A personalidade/identidade da pessoa em Moda pode ainda, indica Barthes, prender-se ao número de elementos em jogo e à sua contrariedade aparente. É onde surge de fato o efeito exigido pela alta moda: o embate entre o corpo que diz uma coisa e a roupa que fala outra,

mas que juntos comunicam um mesmo signo. É através desses paradoxos que é construída a personalidade da moça da capa (não somente como modelo, mas como sujeito) e também são fortalecidos seus laços de identificação com o público48. Pois ao trocar de roupa e imageticamente produzir um outro corpo e uma outra personalidade, a modelo atesta “um sonho de totalidade segundo o qual o ser humano seria tudo ao mesmo tempo e não teria que escolher, isto é, rejeitar nenhum traço particular” (1979, p. 241). É este o grande desafio da aparência não só para as modelos, mas para todos nós, segundo Ana Cláudia de Oliveira: “Ser um, mais de um, todos, nenhum, esses são os desafios diários que o sujeito enfrenta no ato de vestir o corpo, de combinar os acessórios e complementos, de arrumar a sua face, a cabeleira e assim, no seu arranjar, obter uma entidade subjetal ou objetal” (2008, p. 97). A mutabilidade da aparência corresponde ainda ao ideal de beleza contemporâneo apresentado pelos meios de comunicação, os quais

não apresentam mais nenhum modelo unificado, nenhum ideal único de Beleza.
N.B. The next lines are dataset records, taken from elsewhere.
(** *** Block cipher *)

Definition aesEncryptBlock (plaintext key : list Z) : outcome (list Z) :=
  if negb (Z.of_nat (length plaintext) =? 16) then
    Throw (str "Plaintext must be 16 bytes (128 bits)")
  else
    keyParams ← getKeyParams (Z.of_nat (length key));
    let roundKeys := keyExpansion key keyParams in
    let state := forLoop 0 16 (λ i state, set state i (get plaintext i))
                   (newUint8Array 16) in
    let state := addRoundKey state (subarray roundKeys 0 16) in
    let state :=
      forLoop 1 (nr keyParams) (λ round state,
        let state := subBytes state in
        let state := shiftRows state in
        let state := mixColumns state in
        addRoundKey state (subarray roundKeys (round * 16) ((round + 1) * 16)))
        state in
    let state := subBytes state in
    let state := shiftRows state in
    let state :=
      addRoundKey state
        (subarray roundKeys (nr keyParams * 16) ((nr keyParams + 1) * 16)) in
    Return state.

Definition aesDecryptBlock (ciphertext key : list Z) : outcome (list Z) :=
  if negb (Z.of_nat (length ciphertext) =? 16) then
    Throw (str "Ciphertext must be 16 bytes (128 bits)")
  else
    keyParams ← getKeyParams (Z.of_nat (length key));
    let roundKeys := keyExpansion key keyParams in
    let state := forLoop 0 16 (λ i state, set state i (get ciphertext i))
                   (newUint8Array 16) in
    let state :=
      addRoundKey state
        (subarray roundKeys (nr keyParams * 16) ((nr keyParams + 1) * 16)) in
    let state :=
      forLoopDown (nr keyParams - 1) 0 (λ round state,
        let state := invShiftRows state in
        let state := invSubBytes state in
        let state :=
          addRoundKey state (subarray roundKeys (round * 16) ((round + 1) * 16)) in
        invMixColumns state) state in
    let state := invShiftRows state in
    let state := invSubBytes state in
    let state := addRoundKey state (subarray roundKeys 0 16) in
    Return state.

(** *** Codecs *)

(** [TextEncoder.encode]: the code units are read as code points, a
    surrogate without its partner as U+FFFD, and written in UTF-8. *)
Definition isHighSurrogate (u : Z) : bool := (55296 <=? u) && (u <=? 56319).
Definition isLowSurrogate (u : Z) : bool := (56320 <=? u) && (u <=? 57343).

Fixpoint toCodePoints (units : jsstring) : list Z :=
  match units with
  | [] => []
  | u :: rest =>
      if isHighSurrogate u then
        match rest with
        | l :: rest' =>
            if isLowSurrogate l then
              (65536 + (u - 55296) * 1024 + (l - 56320)) :: toCodePoints rest'
            else 65533 :: toCodePoints rest
        | [] => [65533]
        end
      else if isLowSurrogate u then 65533 :: toCodePoints rest
      else u :: toCodePoints rest
  end.

Definition encodeCodePoint (cp : Z) : list Z :=
  if cp <? 128 then [cp]
  else if cp <? 2048 then
    [Z.lor 192 (Z.shiftr cp 6); Z.lor 128 (Z.land cp 63)]
  else if cp <? 65536 then
    [Z.lor 224 (Z.shiftr cp 12); Z.lor 128 (Z.land (Z.shiftr cp 6) 63);
     Z.lor 128 (Z.land cp 63)]
  else
    [Z.lor 240 (Z.shiftr cp 18); Z.lor 128 (Z.land (Z.shiftr cp 12) 63);
     Z.lor 128 (Z.land (Z.shiftr cp 6) 63); Z.lor 128 (Z.land cp 63)].

Definition stringToUint8Array (s : jsstring) : list Z :=
  toCodePoints s ≫= encodeCodePoint.

(** [new TextDecoder('utf-8').decode]: the UTF-8 decoder of the Encoding
    Standard, which writes U+FFFD for every malformed sequence and drops a
    byte order mark at the start. *)
Record Utf8Decoder : Type := {
  codePoint : Z;
  bytesNeeded : Z;
  bytesSeen : Z;
  lowerBoundary : Z;
  upperBoundary : Z
}.

Definition utf8Start : Utf8Decoder :=
  {| codePoint := 0; bytesNeeded := 0; bytesSeen := 0;
     lowerBoundary := 128; upperBoundary := 191 |}.

Definition utf8Lead (byte : Z) : Utf8Decoder * list Z :=
  if byte <=? 127 then (utf8Start, [byte])
  else if (194 <=? byte) && (byte <=? 223) then
    ({| codePoint := Z.land byte 31; bytesNeeded := 1; bytesSeen := 0;
        lowerBoundary := 128; upperBoundary := 191 |}, [])
  else if (224 <=? byte) && (byte <=? 239) then
    ({| codePoint := Z.land byte 15; bytesNeeded := 2; bytesSeen := 0;
        lowerBoundary := if byte =? 224 then 160 else 128;
        upperBoundary := if byte =? 237 then 159 else 191 |}, [])
  else if (240 <=? byte) && (byte <=? 244) then
    ({| codePoint := Z.land byte 7; bytesNeeded := 3; bytesSeen := 0;
        lowerBoundary := if byte =? 240 then 144 else 128;
        upperBoundary := if byte =? 244 then 143 else 191 |}, [])
  else (utf8Start, [65533]).

Definition utf8Byte (d : Utf8Decoder) (byte : Z) : Utf8Decoder * list Z :=
  if bytesNeeded d =? 0 then utf8Lead byte
  else if (byte <? lowerBoundary d) || (upperBoundary d <? byte) then
    let '(d', out) := utf8Lead byte in (d', 65533 :: out)
  else
    let cp := Z.lor (Z.shiftl (codePoint d) 6) (Z.land byte 63) in
    if bytesSeen d + 1 =? bytesNeeded d then (utf8Start, [cp])
    else
      ({| codePoint := cp; bytesNeeded := bytesNeeded d;
          bytesSeen := bytesSeen d + 1;
          lowerBoundary := 128; upperBoundary := 191 |}, []).

Fixpoint utf8Decode (d : Utf8Decoder) (bytes : list Z) : list Z :=
  match bytes with
  | [] => if bytesNeeded d =? 0 then [] else [65533]
  | byte :: rest => let '(d', out) := utf8Byte d byte in out ++ utf8Decode d' rest
  end.

Definition fromCodePoint (cp : Z) : jsstring :=
  if cp <? 65536 then [cp]
  else [55296 + Z.shiftr (cp - 65536) 10; 56320 + Z.land (cp - 65536) 1023].

Definition uint8ArrayToString (bytes : list Z) : jsstring :=
  let bytes := match bytes with 239 :: 187 :: 191 :: rest => rest | _ => bytes end in
  utf8Decode utf8Start bytes ≫= fromCodePoint.

(** The code units the regular expression [\s] matches. *)
Definition isWhiteSpace (c : Z) : bool :=
  ((9 <=? c) && (c <=? 13)) || (c =? 32) || (c =? 160) || (c =? 5760)
  || ((8192 <=? c) && (c <=? 8202)) || (c =? 8232) || (c =? 8233)
  || (c =? 8239) || (c =? 8287) || (c =? 12288) || (c =? 65279).

Definition hexDigit (c : Z) : option Z :=
  if (48 <=? c) && (c <=? 57) then Some (c - 48)
  else if (97 <=? c) && (c <=? 102) then Some (c - 87)
  else if (65 <=? c) && (c <=? 70) then Some (c - 55)
  else None.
Podem recuperar, mesmo em uma publicidade destinada a durar uma única semana, todas as experiências da vanguarda e, ao mesmo tempo, oferecer modelos dos anos 20, anos 30, anos 40, anos 50... [...] Os meios de comunicação repropõem uma iconografia oitocentista, o realismo fabulístico, a opulência junonal de Mae West e a graça anorexia das últimas modelos; a Beleza negra de Naomi Campbell e a nórdica de Claudia Schiffer; [...] a mulher fatal de tantas transmissões televisivas ou de tantas publicidades e a mocinha água-com-açúcar à Julia Roberts ou à Cameron Diaz (ECO, 2004, p. 427 e 428).